Substituir um vocalista nunca é fácil. É consideravelmente mais difícil ainda quando se trata de uma voz que era tão sinônima a um estilo de música e tão cativante como Layne Staley. A morte trágica do frontman do ALICE IN CHAINS em 2002, deixou um vazio em muitos. Quando a banda se reuniu em 2005 com William Duvall nos vocais, a banda não apenas honrou a memória de Staley, mas construiu com êxito o histórico legado da banda. Tendo gravado 02 álbuns de estúdio com o grupo (“Black Gives Way to Blue”, 6º registro, 2009 & “The Devil Put Dinosaurs Here”, 7º registro, 2013), Duvall tem sido bem sucedido em forjar a sua própria identidade dentro da banda, bem como provar sendo um substituto adequado para o seu falecido antecessor.

3) Matt Cameron - baterista do PEARL JAM

O que a maior banda de Seattle em atividade fez, quando precisou brecar a sua porta giratória de bateristas? Que tal recrutar o baterista de outra das melhores bandas de Seattle? Foi exatamente isso que o PEARL JAM fez em 1998. Para substituir Jack Irons - o 4º baterista a passar pela banda - eles recrutaram Matt Cameron, do SOUNDGARDEN. Cameron provou ser um ajuste natural ao PEARL JAM. Como baterista e compositor, Cameron já gravou 05 álbuns de estúdio com os rockeiros anti-rockstars de Seattle - ao longo de quase 02 décadas acompanhando a banda.

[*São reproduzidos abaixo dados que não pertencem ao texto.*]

(** The [while] loop of the greedy estimator for one user: [rest] is what
    lies at and after the cursor [pos]. *)
Fixpoint advance (rest : list nat) (pos : nat) (result : set nat)
  : nat * set nat :=
  match rest with
  | [] => (pos, result)
  | index :: rest' =>
      if set_mem Nat.eq_dec index result
      then advance rest' (S pos) result
      else (S pos, set_add Nat.eq_dec index result)
  end.

Fixpoint list_set {A : Type} (l : list A) (i : nat) (x : A) : list A :=
  match l, i with
  | [], _ => []
  | _ :: t, 0 => x :: t
  | h :: t, S i' => h :: list_set t i' x
  end.

Definition greedy_user (st : list nat * set nat) (ir : nat * list nat)
  : list nat * set nat :=
  let (positions, result) := st in
  let (i, r) := ir in
  let (pos, result') := advance (skipn (nth i positions 0) r) (nth i positions 0) result in
  (list_set positions i pos, result').

Definition greedy_round (data : list (list nat)) (st : list nat * set nat)
  : list nat * set nat :=
  fold_left greedy_user (enumerate data) st.

Definition greedy_distinct_count (data : DataSet) (user_contribution_bound : Z)
  : nat :=
  let result := empty_set nat in
  let positions := repeat 0 (length (_data data)) in
  let final :=
    Nat.iter (Z.to_nat user_contribution_bound) (greedy_round (_data data))
             (positions, result) in
  length (snd final).

Definition matching_distinct_count (data : DataSet) (user_contribution_bound : Z)
  : outcome nat :=
  m <- as_matrix data ;;
  stacked <- vstack (repeat m (Z.to_nat user_contribution_bound)) ;;
  OK (matched (maximum_bipartite_matching stacked)).

Definition flow_distinct_count (data : DataSet) (user_contribution_bound : Z)
  : outcome Z :=
  g <- as_flow_matrix data user_contribution_bound ;;
  maximum_flow g 0 1.

Fixpoint sampling_loop (records : list (list nat)) (num : Z)
    (result : set nat) (s : random.rng) : outcome (set nat) :=
  match records with
  | [] => OK result
  | record :: rest =>
      let (drawn, s') := _sample record num s in
      match drawn with
      | OK xs => sampling_loop rest num
                   (fold_left (fun acc x => set_add Nat.eq_dec x acc) xs result) s'
      | Raise e => Raise e
      end
  end.

Definition sampling_distinct_count (data : DataSet) (user_contribution_bound : Z)
    (s : random.rng) : outcome nat :=
  result <- sampling_loop (_data data) user_contribution_bound (empty_set nat) s ;;
  OK (length result).

End distinct_count.

(** ** Python arithmetic on floats, idealised over the reals *)

Module pymath.

Local Open Scope R_scope.

(** [x / y] *)
Definition div (x y : R) : outcome R :=
  if Req_dec_T y 0 then Raise ZeroDivisionError else OK (x / y).

(** [math.log(x)] *)
Definition log (x : R) : outcome R :=
  if Rle_dec x 0 then Raise (ValueError "math domain error") else OK (ln x).

(** [math.log(x, base)] is [log(x) / log(base)]. *)
Definition log_base (x base : R) : outcome R :=
  num <- log x ;;
  den <- log base ;;
  div num den.

Definition floor (x : R) : Z := Int_part x.

(** [math.ceil(x)] *)
Definition ceil (x : R) : Z := (- Int_part (- x))%Z.

(** [int(x)] truncates towards zero. *)
Definition int (x : R) : Z := if Rle_dec 0 x then floor x else ceil x.

(** [math.pow(x, y)] for a positive [x] *)
Definition pow (x y : R) : R := Rpower x y.

(** [min(xs)] and [max(xs)] *)
Definition min (xs : list R) : outcome R :=
  match xs with
  | [] => Raise (ValueError "min() arg is an empty sequence")
  | x :: rest => OK (fold_left Rmin rest x)
  end.

Definition max (xs : list R) : outcome R :=
  match xs with
  | [] => Raise (ValueError "max() arg is an empty sequence")
  | x :: rest => OK (fold_left Rmax rest x)
  end.

(** A comprehension whose body may raise: the first exception wins. *)
Fixpoint for_each {A B : Type} (body : A -> outcome B) (xs : list A)
  : outcome (list B) :=
  match xs with
  | [] => OK []
  | x :: rest =>
      y <- body x ;;
      ys <- for_each body rest ;;
      OK (y :: ys)
  end.

End pymath.

(** ** diffprivlib: the exponential mechanism *)

Module diffprivlib.

Local Open Scope R_scope.

Record Exponential : Type := {
  epsilon : R;
  sensitivity : R;
  utility : list R;
  candidates : option (list Z)
}.

(** [mechanisms.Exponential(epsilon=, sensitivity=, utility=, candidates=)]
    with the checks of its constructor. *)
Definition Exponential_init (epsilon sensitivity : R) (utility : list R)
    (candidates : option (list Z)) : outcome Exponential :=
  if Rlt_dec epsilon 0 then Raise (ValueError "Epsilon must be non-negative")
  else if Req_dec_T epsilon 0
  then Raise (ValueError "Epsilon and Delta cannot both be zero")
  else if Rlt_dec sensitivity 0
  then Raise (ValueError "Sensitivity must be non-negative")
  else
    match utility with
    | [] => Raise (ValueError "Utility must have at least one element")
    | _ :: _ =>
        match candidates with
        | Some cs =>
            if negb (length cs =? length utility)%nat
            then Raise (ValueError "List of candidates must be the same length as the list of utility values")
            else OK {| epsilon := epsilon; sensitivity := sensitivity;
                       utility := utility; candidates := candidates |}
        | None =>
            OK {| epsilon := epsilon; sensitivity := sensitivity;
                  utility := utility; candidates := candidates |}
        end
    end.

(** [randomise()]; [idx] is the index the sampler draws, one of
    [0 .. len(utility) - 1].  The method ends with
    [return self.candidates[idx] if self.candidates else idx]. *)
Definition randomise (mech : Exponential) (idx : nat) : Z :=
  match candidates mech with
  | Some (c :: cs) => nth idx (c :: cs) 0%Z
  | _ => Z.of_nat idx
  end.

End diffprivlib.

(** ** [selection.py] *)

Module selection.

Import pymath diffprivlib.
Local Open Scope R_scope.

(** [sensitivity: Sequence[float] | float] *)
Inductive sensitivity_arg : Type :=
| Scalar (x : R)
| Sequence (xs : list R).

Record GeneralizedExponential : Type := { mechanism : Exponential }.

2) Taylor Hawkins – baterista do FOO FIGHTERS

Taylor Hawkins entrou para o FOO FIGHTERS no final da gravação do 2º álbum de estúdio, “The Color and The Shape” (1997). Ser um baterista na banda de Dave Grohl não é como uma tranquila caminhada pelo parque. Basta perguntar ao homem que Hawkins substituiu - o 1º baterista da banda, William Goldsmith. No entanto, a partir do 3º disco, “There is Nothing Left to Lose” (1999), Hawkins afirmou-se não como um baterista de potência, mas como um dos líderes de uma das maiores bandas do grunge e do rock alternativo. Entre os engraçados primeiros vídeo clipes do FOO FIGHTERS - que já mostrava a inclinação de Hawkins em “descascar” a bateria - você não poderia ter pedido um melhor baterista para entrar nessa banda.

1) Dave Grohl – baterista do NIRVANA

O NIRVANA lançou o seu 1º álbum de estúdio, “Bleach”, em 1989. Dave Grohl não foi o baterista nesse álbum, sendo que essa honra foi para Chad Channing (4º batera do grupo). Mas Grohl estava no conselho titular para o álbum que definiu o gênero em 1991, o 2º disco, “Nevermind”. Sem dúvida, um dos maiores álbuns da história do rock, onde a banda foi lançada na estratosfera do rock’n roll. O grupo só lançou mais 02 álbuns com Dave Grohl na bateria, sendo que na coletânea inédita de raridades, “Incesticide” (3º registro, 1992), ele toca em algumas músicas somente – mas o seu legado na banda foi nitidamente solidificado. Grohl ainda continuou a sua proeza de baterista nos 02 primeiros álbuns do FOO FIGHTERS e em 02 discos do QUEENS OF THE STONE AGE, mas foi com o NIRVANA que ele sem dúvida nenhuma será lembrado como um marco na bateria.